Brief —
Every line that contains "rarg" must be located and copied from the data.

Entries provided —

(** [Round(a, b, c, d, e, f(b, c, d), x, k, r)] *)
Definition Round (s : list Z) (p : list nat) (arg : round_arg) (x : Z) : list Z :=
  let '(f, k, r) := arg in
  match p with
  | [a; b; c; d; e] => <[c := rol s.[c] 10]> (<[a := SPH_T32 (rol (SPH_T32 (s.[a] + f s.[b] s.[c] s.[d] + x + k)) r + s.[e])]> s)
  | _ => s
  end.

(** A call: whether it is on the second line, the registers, the word, the rest. *)
Record rcall := { second : bool; rregs : list nat; rword : nat; rarg : round_arg }.
Definition rcall_of (second : bool) (f : Z -> Z -> Z -> Z) (k : Z) (p : list nat) (w : nat) (r : Z) : rcall := {| second := second; rregs := p; rword := w; rarg := (f, k, r) |}.

Definition R11 := rcall_of false f1 0.
Definition R21 := rcall_of false f2 0x5A827999.
Definition R31 := rcall_of false f3 0x6ED9EBA1.
Definition R41 := rcall_of false f4 0x8F1BBCDC.
Definition R51 := rcall_of false f5 0xA953FD4E.
Definition R12 := rcall_of true f5 0x50A28BE6.
Definition R22 := rcall_of true f4 0x5C4DD124.
Definition R32 := rcall_of true f3 0x6D703EF3.
Definition R42 := rcall_of true f2 0x7A6D76E9.
Definition R52 := rcall_of true f1 0.

Definition calls : list rcall := [
  R11 [0; 1; 2; 3; 4]%nat 0 11;
  R12 [0; 1; 2; 3; 4]%nat 5 8;
  R11 [4; 0; 1; 2; 3]%nat 1 14;
  R12 [4; 0; 1; 2; 3]%nat 14 9;
  R11 [3; 4; 0; 1; 2]%nat 2 15;
  R12 [3; 4; 0; 1; 2]%nat 7 9;
  R11 [2; 3; 4; 0; 1]%nat 3 12;
  R12 [2; 3; 4; 0; 1]%nat 0 11;
  R11 [1; 2; 3; 4; 0]%nat 4 5;
  R12 [1; 2; 3; 4; 0]%nat 9 13;
  R11 [0; 1; 2; 3; 4]%nat 5 8;
  R12 [0; 1; 2; 3; 4]%nat 2 15;
  R11 [4; 0; 1; 2; 3]%nat 6 7;
  R12 [4; 0; 1; 2; 3]%nat 11 15;
  R11 [3; 4; 0; 1; 2]%nat 7 9;
  R12 [3; 4; 0; 1; 2]%nat 4 5;
  R11 [2; 3; 4; 0; 1]%nat 8 11;
  R12 [2; 3; 4; 0; 1]%nat 13 7;
  R11 [1; 2; 3; 4; 0]%nat 9 13;
  R12 [1; 2; 3; 4; 0]%nat 6 7;
  R11 [0; 1; 2; 3; 4]%nat 10 14;
  R12 [0; 1; 2; 3; 4]%nat 15 8;
  R11 [4; 0; 1; 2; 3]%nat 11 15;
  R12 [4; 0; 1; 2; 3]%nat 8 11;
  R11 [3; 4; 0; 1; 2]%nat 12 6;
  R12 [3; 4; 0; 1; 2]%nat 1 14;
  R11 [2; 3; 4; 0; 1]%nat 13 7;
  R12 [2; 3; 4; 0; 1]%nat 10 14;
  R11 [1; 2; 3; 4; 0]%nat 14 9;
  R12 [1; 2; 3; 4; 0]%nat 3 12;
  R11 [0; 1; 2; 3; 4]%nat 15 8;
  R12 [0; 1; 2; 3; 4]%nat 12 6;
  R21 [4; 0; 1; 2; 3]%nat 7 7;
  R22 [4; 0; 1; 2; 3]%nat 6 9;
  R21 [3; 4; 0; 1; 2]%nat 4 6;
  R22 [3; 4; 0; 1; 2]%nat 11 13;
  R21 [2; 3; 4; 0; 1]%nat 13 8;
  R22 [2; 3; 4; 0; 1]%nat 3 15;
  R21 [1; 2; 3; 4; 0]%nat 1 13;
  R22 [1; 2; 3; 4; 0]%nat 7 7;
  R21 [0; 1; 2; 3; 4]%nat 10 11;
  R22 [0; 1; 2; 3; 4]%nat 0 12;
  R21 [4; 0; 1; 2; 3]%nat 6 9;
  R22 [4; 0; 1; 2; 3]%nat 13 8;
  R21 [3; 4; 0; 1; 2]%nat 15 7;
  R22 [3; 4; 0; 1; 2]%nat 5 9;
  R21 [2; 3; 4; 0; 1]%nat 3 15;
  R22 [2; 3; 4; 0; 1]%nat 10 11;
  R21 [1; 2; 3; 4; 0]%nat 12 7;
  R22 [1; 2; 3; 4; 0]%nat 14 7;
  R21 [0; 1; 2; 3; 4]%nat 0 12;
  R22 [0; 1; 2; 3; 4]%nat 15 7;
  R21 [4; 0; 1; 2; 3]%nat 9 15;
  R22 [4; 0; 1; 2; 3]%nat 8 12;
  R21 [3; 4; 0; 1; 2]%nat 5 9;
  R22 [3; 4; 0; 1; 2]%nat 12 7;
  R21 [2; 3; 4; 0; 1]%nat 2 11;
  R22 [2; 3; 4; 0; 1]%nat 4 6;
  R21 [1; 2; 3; 4; 0]%nat 14 7;
  R22 [1; 2; 3; 4; 0]%nat 9 15;
  R21 [0; 1; 2; 3; 4]%nat 11 13;
  R22 [0; 1; 2; 3; 4]%nat 1 13;
  R21 [4; 0; 1; 2; 3]%nat 8 12;
  R22 [4; 0; 1; 2; 3]%nat 2 11;
  R31 [3; 4; 0; 1; 2]%nat 3 11;
  R32 [3; 4; 0; 1; 2]%nat 15 9;
  R31 [2; 3; 4; 0; 1]%nat 10 13;
  R32 [2; 3; 4; 0; 1]%nat 5 7;
  R31 [1; 2; 3; 4; 0]%nat 14 6;
  R32 [1; 2; 3; 4; 0]%nat 1 15;
  R31 [0; 1; 2; 3; 4]%nat 4 7;
  R32 [0; 1; 2; 3; 4]%nat 3 11;
  R31 [4; 0; 1; 2; 3]%nat 9 14;
  R32 [4; 0; 1; 2; 3]%nat 7 8;
  R31 [3; 4; 0; 1; 2]%nat 15 9;
  R32 [3; 4; 0; 1; 2]%nat 14 6;
  R31 [2; 3; 4; 0; 1]%nat 8 13;
  R32 [2; 3; 4; 0; 1]%nat 6 6;
  R31 [1; 2; 3; 4; 0]%nat 1 15;
  R32 [1; 2; 3; 4; 0]%nat 9 14;
  R31 [0; 1; 2; 3; 4]%nat 2 14;
  R32 [0; 1; 2; 3; 4]%nat 11 12;
  R31 [4; 0; 1; 2; 3]%nat 7 8;
  R32 [4; 0; 1; 2; 3]%nat 8 13;
  R31 [3; 4; 0; 1; 2]%nat 0 13;
  R32 [3; 4; 0; 1; 2]%nat 12 5;
  R31 [2; 3; 4; 0; 1]%nat 6 6;
  R32 [2; 3; 4; 0; 1]%nat 2 14;
  R31 [1; 2; 3; 4; 0]%nat 13 5;
  R32 [1; 2; 3; 4; 0]%nat 10 13;
  R31 [0; 1; 2; 3; 4]%nat 11 12;
  R32 [0; 1; 2; 3; 4]%nat 0 13;
  R31 [4; 0; 1; 2; 3]%nat 5 7;
  R32 [4; 0; 1; 2; 3]%nat 4 7;
  R31 [3; 4; 0; 1; 2]%nat 12 5;
  R32 [3; 4; 0; 1; 2]%nat 13 5;
  R41 [2; 3; 4; 0; 1]%nat 1 11;
  R42 [2; 3; 4; 0; 1]%nat 8 15;
  R41 [1; 2; 3; 4; 0]%nat 9 12;
  R42 [1; 2; 3; 4; 0]%nat 6 5;
  R41 [0; 1; 2; 3; 4]%nat 11 14;
  R42 [0; 1; 2; 3; 4]%nat 4 8;
  R41 [4; 0; 1; 2; 3]%nat 10 15;
  R42 [4; 0; 1; 2; 3]%nat 1 11;
  R41 [3; 4; 0; 1; 2]%nat 0 14;
  R42 [3; 4; 0; 1; 2]%nat 3 14;
  R41 [2; 3; 4; 0; 1]%nat 8 15;
  R42 [2; 3; 4; 0; 1]%nat 11 14;
  R41 [1; 2; 3; 4; 0]%nat 12 9;
  R42 [1; 2; 3; 4; 0]%nat 15 6;
  R41 [0; 1; 2; 3; 4]%nat 4 8;
  R42 [0; 1; 2; 3; 4]%nat 0 14;
  R41 [4; 0; 1; 2; 3]%nat 13 9;
  R42 [4; 0; 1; 2; 3]%nat 5 6;
  R41 [3; 4; 0; 1; 2]%nat 3 14;
  R42 [3; 4; 0; 1; 2]%nat 12 9;
  R41 [2; 3; 4; 0; 1]%nat 7 5;
  R42 [2; 3; 4; 0; 1]%nat 2 12;
  R41 [1; 2; 3; 4; 0]%nat 15 6;
  R42 [1; 2; 3; 4; 0]%nat 13 9;
  R41 [0; 1; 2; 3; 4]%nat 14 8;
  R42 [0; 1; 2; 3; 4]%nat 9 12;
  R41 [4; 0; 1; 2; 3]%nat 5 6;
  R42 [4; 0; 1; 2; 3]%nat 7 5;
  R41 [3; 4; 0; 1; 2]%nat 6 5;
  R42 [3; 4; 0; 1; 2]%nat 10 15;
  R41 [2; 3; 4; 0; 1]%nat 2 12;
  R42 [2; 3; 4; 0; 1]%nat 14 8;
  R51 [1; 2; 3; 4; 0]%nat 4 9;
  R52 [1; 2; 3; 4; 0]%nat 12 8;
  R51 [0; 1; 2; 3; 4]%nat 0 15;
  R52 [0; 1; 2; 3; 4]%nat 15 5;
  R51 [4; 0; 1; 2; 3]%nat 5 5;
  R52 [4; 0; 1; 2; 3]%nat 10 12;
  R51 [3; 4; 0; 1; 2]%nat 9 11;
  R52 [3; 4; 0; 1; 2]%nat 4 9;
  R51 [2; 3; 4; 0; 1]%nat 7 6;
  R52 [2; 3; 4; 0; 1]%nat 1 12;
  R51 [1; 2; 3; 4; 0]%nat 12 8;
  R52 [1; 2; 3; 4; 0]%nat 5 5;
  R51 [0; 1; 2; 3; 4]%nat 2 13;
  R52 [0; 1; 2; 3; 4]%nat 8 14;
  R51 [4; 0; 1; 2; 3]%nat 10 12;
  R52 [4; 0; 1; 2; 3]%nat 7 6;
  R51 [3; 4; 0; 1; 2]%nat 14 5;
  R52 [3; 4; 0; 1; 2]%nat 6 8;
  R51 [2; 3; 4; 0; 1]%nat 1 12;
  R52 [2; 3; 4; 0; 1]%nat 2 13;
  R51 [1; 2; 3; 4; 0]%nat 3 13;
  R52 [1; 2; 3; 4; 0]%nat 13 6;
  R51 [0; 1; 2; 3; 4]%nat 8 14;
  R52 [0; 1; 2; 3; 4]%nat 14 5;
  R51 [4; 0; 1; 2; 3]%nat 11 11;
  R52 [4; 0; 1; 2; 3]%nat 0 15;
  R51 [3; 4; 0; 1; 2]%nat 6 8;
  R52 [3; 4; 0; 1; 2]%nat 3 13;
  R51 [2; 3; 4; 0; 1]%nat 15 5;
  R52 [2; 3; 4; 0; 1]%nat 9 11;
  R51 [1; 2; 3; 4; 0]%nat 13 6;
  R52 [1; 2; 3; 4; 0]%nat 11 11].

Definition ReadLE32 (ptr : list Z) : Z := sph_dec32le ptr.
Definition WriteLE32 (x : Z) : list Z := sph_enc32le x.
Definition WriteLE64 (x : Z) : list Z := sph_enc64le x.

Definition exec_rcall (w : list Z) (st : list Z * list Z) (c : rcall) : list Z * list Z :=
  if second c then (st.1, Round st.2 (rregs c) (rarg c) w.[rword c]) else (Round st.1 (rregs c) (rarg c) w.[rword c], st.2).

(** The new value of [s] from the two lines. *)
Definition combine_lines (s l1 l2 : list Z) : list Z :=
  match s, l1, l2 with
  | [s0; s1; s2; s3; s4], [a1; b1; c1; d1; e1], [a2; b2; c2; d2; e2] =>
      [SPH_T32 (s1 + c1 + d2); SPH_T32 (s2 + d1 + e2); SPH_T32 (s3 + e1 + a2); SPH_T32 (s4 + a1 + b2); SPH_T32 (s0 + b1 + c2)]
  | _, _, _ => s
  end.

Definition Transform (s chunk : list Z) : list Z :=
  let w := block_words ReadLE32 4 chunk in
  let '(l1, l2) := fold_left (exec_rcall w) calls (s, s) in combine_lines s l1 l2.

(** [CRIPEMD160] *)
Definition hasher_init (buf : list Z) : hasher := hasher_new Initialize buf.
Definition Write : hasher -> list Z -> hasher := Hasher.Write 64 Transform.
Definition Finalize : hasher -> list Z := Hasher.Finalize 64 Transform WriteLE64 (fun s => concat (WriteLE32 <$> s)) 8.

(** *** Specification *)

(** The order of the words: the permutations [rho] and [pi]. *)
Definition rho : list nat := [7; 4; 13; 1; 10; 6; 15; 3; 12; 0; 9; 5; 2; 14; 11; 8]%nat.
Definition pi (i : nat) : nat := ((9 * i + 5) mod 16)%nat.
Definition order (line2 : bool) (j : nat) : nat := Nat.iter (j / 16) (fun i => nth i rho O) (if line2 then pi (j mod 16) else j mod 16)%nat.

(** The rotation depends on the round and on the word. *)
Definition shifts : list (list Z) := [
  [11; 14; 15; 12; 5; 8; 7; 9; 11; 13; 14; 15; 6; 7; 9; 8]; [12; 13; 11; 15; 6; 9; 9; 7; 12; 15; 11; 13; 7; 8; 7; 7];
  [13; 15; 14; 11; 7; 7; 6; 8; 13; 14; 13; 12; 5; 5; 6; 9]; [14; 11; 12; 14; 8; 6; 5; 5; 15; 12; 15; 14; 9; 9; 8; 6];
  [15; 12; 13; 13; 9; 5; 8; 6; 14; 11; 12; 11; 8; 6; 5; 5]].

(** The constants are roots; the functions are used in opposite orders. *)
Definition constant (line2 : bool) (round : nat) : Z :=
  if line2 then root 3 ([2; 3; 5; 7; 0].[round] * 2 ^ 90) else root 2 ([0; 2; 3; 5; 7].[round] * 2 ^ 60).
Definition function (line2 : bool) (round : nat) : Z -> Z -> Z -> Z := nth (if line2 then 4 - round else round)%nat [f1; f2; f3; f4; f5] f1.

Definition spec_arg (line2 : bool) (j : nat) : round_arg :=
  let round := (j / 16)%nat in (function line2 round, constant line2 round, (nth round shifts []).[order line2 j]).

Definition step (v : list Z) (arg : round_arg) (x : Z) : list Z :=
  let '(f, k, r) := arg in
  match v with
  | [a; b; c; d; e] => [e; (SPH_ROTL32 ((a + f b c d + x + k) mod 2 ^ 32) r + e) mod 2 ^ 32; b; SPH_ROTL32 c 10; d]
  | _ => v
  end.

Definition line (line2 : bool) (X s : list Z) : list Z :=
  fold_left (fun v j => step v (spec_arg line2 j) X.[order line2 j]) (seq 0 80) s.

Definition compress (s chunk : list Z) : list Z :=
  let X := block_words sph_dec32le 4 chunk in combine_lines s (line false X s) (line true X s).

Definition ripemd160 (msg : list Z) : list Z :=
  let M := msg ++ md_pad 64 (length msg mod 64) 0x80 (sph_enc64le (8 * Z.of_nat (length msg))) in
  concat (sph_enc32le <$> fold_left compress (blocks 64 M) Initialize).

(** *** Refinement *)

Definition line_calls (line2 : bool) : list rcall := List.filter (fun c => eqb (second c) line2) calls.

(** The constants of the source. *)
Definition code_constant (line2 : bool) (round : nat) : Z :=
  if line2 then [0x50A28BE6; 0x5C4DD124; 0x6D703EF3; 0x7A6D76E9; 0].[round] else [0; 0x5A827999; 0x6ED9EBA1; 0x8F1BBCDC; 0xA953FD4E].[round].

Definition code_arg (line2 : bool) (j : nat) : round_arg :=
  let round := (j / 16)%nat in (function line2 round, code_constant line2 round, (nth round shifts []).[order line2 j]).

(** The calls of a line, in their regular form. *)
Definition regular (line2 : bool) (j : nat) : rcall := {| second := line2; rregs := names 5 j; rword := order line2 j; rarg := code_arg line2 j |}.

Lemma ripemd_calls line2 : line_calls line2 = regular line2 <$> seq 0 80.
Proof. destruct line2; reflexivity. Qed.

Lemma ripemd_constants line2 round : (round < 5)%nat -> code_constant line2 round = constant line2 round.
Proof. intros H. destruct line2; do 5 (destruct round as [|round]; [by vm_compute|]); lia. Qed.

Lemma ripemd_args line2 j : (j < 80)%nat -> code_arg line2 j = spec_arg line2 j.
Proof. intros H. unfold code_arg, spec_arg. rewrite ripemd_constants; [done|]. apply Nat.Div0.div_lt_upper_bound. lia. Qed.

Lemma ripemd_regular line2 : regular line2 <$> seq 0 80 = (fun j => {| second := line2; rregs := names 5 j; rword := order line2 j; rarg := spec_arg line2 j |}) <$> seq 0 80.
Proof. apply list_fmap_ext. intros k j Hj. apply lookup_seq in Hj as [-> Hj]. unfold regular. by rewrite ripemd_args by lia. Qed.

(** The lines do not touch each other. *)
Lemma ripemd_lines w l s1 s2 : fold_left (exec_rcall w) l (s1, s2) =
  (fold_left (fun s c => Round s (rregs c) (rarg c) w.[rword c]) (List.filter (fun c => eqb (second c) false) l) s1,
   fold_left (fun s c => Round s (rregs c) (rarg c) w.[rword c]) (List.filter (fun c => eqb (second c) true) l) s2).
Proof. revert s1 s2. induction l as [|c l IH]; intros s1 s2; [done|]. cbn [fold_left List.filter]. unfold exec_rcall at 2. destruct (second c); cbn [eqb fst snd fold_left]; apply IH. Qed.

Lemma ripemd_all_calls w s1 s2 : fold_left (exec_rcall w) calls (s1, s2) =
  (fold_left (fun s c => Round s (rregs c) (rarg c) w.[rword c]) (line_calls false) s1, fold_left (fun s c => Round s (rregs c) (rarg c) w.[rword c]) (line_calls true) s2).
Proof. unfold line_calls. generalize calls. intros l. apply ripemd_lines. Qed.

Lemma rotate_ac {X} (A : Z -> Z -> Z -> Z -> Z -> X -> Z -> Z) (B : Z -> Z) :
  rotates 5 (fun s p x w => match p with [a; b; c; d; e] => <[c := B s.[c]]> (<[a := A s.[a] s.[b] s.[c] s.[d] s.[e] x w]> s) | _ => s end)
    (fun v x w => match v with [a; b; c; d; e] => [e; A a b c d e x w; b; B c; d] | _ => v end).
Proof. intros i s x w Hi Hs. do 5 (destruct s as [|? s]; [done|]). destruct s; [|done]. do 5 (destruct i as [|i]; [split; reflexivity|]). lia. Qed.

Lemma ripemd_step v arg x : step v arg x =
  match v with [a; b; c; d; e] => [e; SPH_T32 (rol (SPH_T32 (a + arg.1.1 b c d + x + arg.1.2)) arg.2 + e); b; rol c 10; d] | _ => v end.
Proof. destruct arg as [[f k] r]. do 5 (destruct v as [|? v]; [reflexivity|]). destruct v; [|reflexivity]. cbn [step fst snd]. rewrite !T32_mod. reflexivity. Qed.

Lemma ripemd_rotates : rotates 5 Round step.
Proof.
  intros i s arg x Hi Hs. rewrite ripemd_step. destruct arg as [[f k] r].
  exact (rotate_ac (fun a b c d e (arg : round_arg) x => SPH_T32 (rol (SPH_T32 (a + arg.1.1 b c d + x + arg.1.2)) arg.2 + e)) (fun c => rol c 10) i s (f, k, r) x Hi Hs).
Qed.

Lemma ripemd_line line2 w s : length s = 5%nat ->
  fold_left (fun s c => Round s (rregs c) (rarg c) w.[rword c]) (line_calls line2) s = line line2 w s /\ length (line line2 w s) = 5%nat.
Proof.
  intros Hs. set (A := (fun j => (spec_arg line2 j, w.[order line2 j])) <$> seq 0 80). destruct (rounds_fold 5 Round step ltac:(lia) ripemd_rotates A 0 s Hs) as [H1 H2].
  assert (fold_left (fun v '(x, w) => step v x w) A s = line line2 w s) as El by (unfold line, A; by rewrite fold_left_fmap).
  unfold A in H2 at 1. rewrite length_fmap, length_seq, (names_mod 5) in H2 by lia. change ((0 + 80) mod 5)%nat with O in H2. rewrite !(names_0 5), El in H2 by (lia || done).
  rewrite H2 in H1. split; [|done]. rewrite <- H2, ripemd_calls, ripemd_regular, fold_left_fmap. unfold A. rewrite imap_numbers. by rewrite fold_left_fmap.
Qed.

Answer to this task —
Record rcall := { second : bool; rregs : list nat; rword : nat; rarg : round_arg }.
Definition rcall_of (second : bool) (f : Z -> Z -> Z -> Z) (k : Z) (p : list nat) (w : nat) (r : Z) : rcall := {| second := second; rregs := p; rword := w; rarg := (f, k, r) |}.
  if second c then (st.1, Round st.2 (rregs c) (rarg c) w.[rword c]) else (Round st.1 (rregs c) (rarg c) w.[rword c], st.2).
Definition regular (line2 : bool) (j : nat) : rcall := {| second := line2; rregs := names 5 j; rword := order line2 j; rarg := code_arg line2 j |}.
Lemma ripemd_regular line2 : regular line2 <$> seq 0 80 = (fun j => {| second := line2; rregs := names 5 j; rword := order line2 j; rarg := spec_arg line2 j |}) <$> seq 0 80.
  (fold_left (fun s c => Round s (rregs c) (rarg c) w.[rword c]) (List.filter (fun c => eqb (second c) false) l) s1,
   fold_left (fun s c => Round s (rregs c) (rarg c) w.[rword c]) (List.filter (fun c => eqb (second c) true) l) s2).
  (fold_left (fun s c => Round s (rregs c) (rarg c) w.[rword c]) (line_calls false) s1, fold_left (fun s c => Round s (rregs c) (rarg c) w.[rword c]) (line_calls true) s2).
  fold_left (fun s c => Round s (rregs c) (rarg c) w.[rword c]) (line_calls line2) s = line line2 w s /\ length (line line2 w s) = 5%nat.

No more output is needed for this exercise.